Divergent origins and concerted expansion of two segmental duplications on chromosome 16.

E E Eichler1, M E Johnson, C Alkan, E Tuzun, C Sahinalp, D Misceo, N Archidiacono, M Rocchi.   

Abstract

An unexpected finding of the human genome was the large fraction of the genome organized as blocks of interspersed duplicated sequence. We provide a comparative and phylogenetic analysis of a highly duplicated region of 16p12.2, which is composed of at least four different segmental duplications spanning in excess of 160 kb. We contrast the dispersal of two different segmental duplications (LCR16a and LCR16u). LCR16a, a 20 kb low-copy repeat sequence A from chromosome 16, was shown previously to contain a rapidly evolving novel hominoid gene family (morpheus) that had expanded within the last 10 million years of great ape/human evolution. We compare the dispersal of this genomic segment with a second adjacent duplication called LCR16u. The duplication contains a second putative gene family (KIAA0220/SMG1) that is represented approximately eight times within the human genome.
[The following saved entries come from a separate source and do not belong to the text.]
(* ===== verification/Funcs.v ===== *)
(** * Template functions (funcs.go)

    The functions every template can call.  Sanitizing, markdown, the printing of
    sizes and times, and reflection on values of unknown type are arguments; the
    tables of policies and configurations are state. *)

From S2P Require Import Prelude GoStrings GoErrors Http ServeContent.

(** ** Sanitizing and markdown *)

Section tables.
Context {Policy Markdown : Type}.
Context (Sanitize : Policy -> gostring -> gostring).
Context (Convert : Markdown -> gostring -> result gostring).
Context (Sprint : list gostring -> gostring).             (* [%v] of a slice *)

(** [AddBlueMondayPolicy]; the message ends with the old policy. *)
Definition AddBlueMondayPolicy (show : Policy -> gostring) (policies : gmap gostring Policy) (name : gostring)
    (policy : Policy) : outcome (gmap gostring Policy) :=
  match policies !! name with
  | Some old => Panic (gs "bluemonday policy with name " ++ name ++ gs " already exists: " ++ show old)
  | None => Ret (<[name := policy]> policies)
  end.

Definition FuncSanitizeHtml (policies : gmap gostring Policy) (policyName html : gostring) : result gostring :=
  match policies !! policyName with
  | None => Err (ErrText (gs "failed to find policy name '" ++ policyName ++ gs "'"))
  | Some policy => Ok (Sanitize policy html)
  end.

Definition AddMarkdownConifg (show : Markdown -> gostring) (configs : gmap gostring Markdown) (name : gostring)
    (md : Markdown) : outcome (gmap gostring Markdown) :=
  match configs !! name with
  | Some old => Panic (gs "markdown policy with name " ++ name ++ gs " already exists: " ++ show old)
  | None => Ret (<[name := md]> configs)
  end.

Definition FuncMarkdown (configs : gmap gostring Markdown) (input : gostring) (configName : list gostring) :
    result gostring :=
  let go config :=
    match configs !! config with
    | None => Err (ErrText (gs "unknown markdown config name: " ++ config))
    | Some md => Convert md input
    end in
  match configName with
  | [] => go (gs "default")
  | [config] => go config
  | _ => Err (ErrText (gs "too many configName arguments provided: " ++ Sprint configName))
  end.

(** The policies and the configurations a program starts with; bluemonday and goldmark
    make them. *)
Context (StrictPolicy UGCPolicy : Policy).
Context (AddTargetBlankToFullyQualifiedLinks AllowRelativeURLs : Policy -> bool -> Policy).

Definition blueMondayPolicies : gmap gostring Policy :=
  {[ gs "strict" := StrictPolicy;
     gs "ugc" := UGCPolicy;
     gs "externalugc" := AllowRelativeURLs (AddTargetBlankToFullyQualifiedLinks UGCPolicy true) false ]}.

Context {Extension HlOption FormatOption MdOption ParserOption RendererOption : Type}.
Context (WithExtensions : list Extension -> MdOption) (GFM Footnote : Extension).
Context (NewHighlighting : list HlOption -> Extension) (WithFormatOptions : list FormatOption -> HlOption).
Context (WithClasses : bool -> FormatOption).
Context (WithParserOptions : list ParserOption -> MdOption) (WithAutoHeadingID : ParserOption).
Context (WithRendererOptions : list RendererOption -> MdOption) (WithUnsafe : RendererOption).
Context (goldmark_New : list MdOption -> Markdown).

Definition mdOpts : list MdOption :=
  [WithExtensions [GFM; Footnote; NewHighlighting [WithFormatOptions [WithClasses true]]];
   WithParserOptions [WithAutoHeadingID]].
A high degree of sequence identity (approximately 98%) was observed among the various copies of LCR16u. Comparative analyses with Old World monkey species show that LCR16a and LCR16u originated from two distinct ancestral loci. Within the human genome, at least 70% of the LCR16u copies were duplicated in concert with the LCR16a duplication. In contrast, only 30% of the chimpanzee loci show an association between LCR16a and LCR16u duplications. The data suggest that the two copies of genomic sequence were brought together during the chimpanzee/human divergence and were subsequently duplicated as a larger cassette specifically within the human lineage. The evolutionary history of these two chromosome-specific duplications supports a model of rapid expansion and evolutionary turnover among the genomes of man and the great apes.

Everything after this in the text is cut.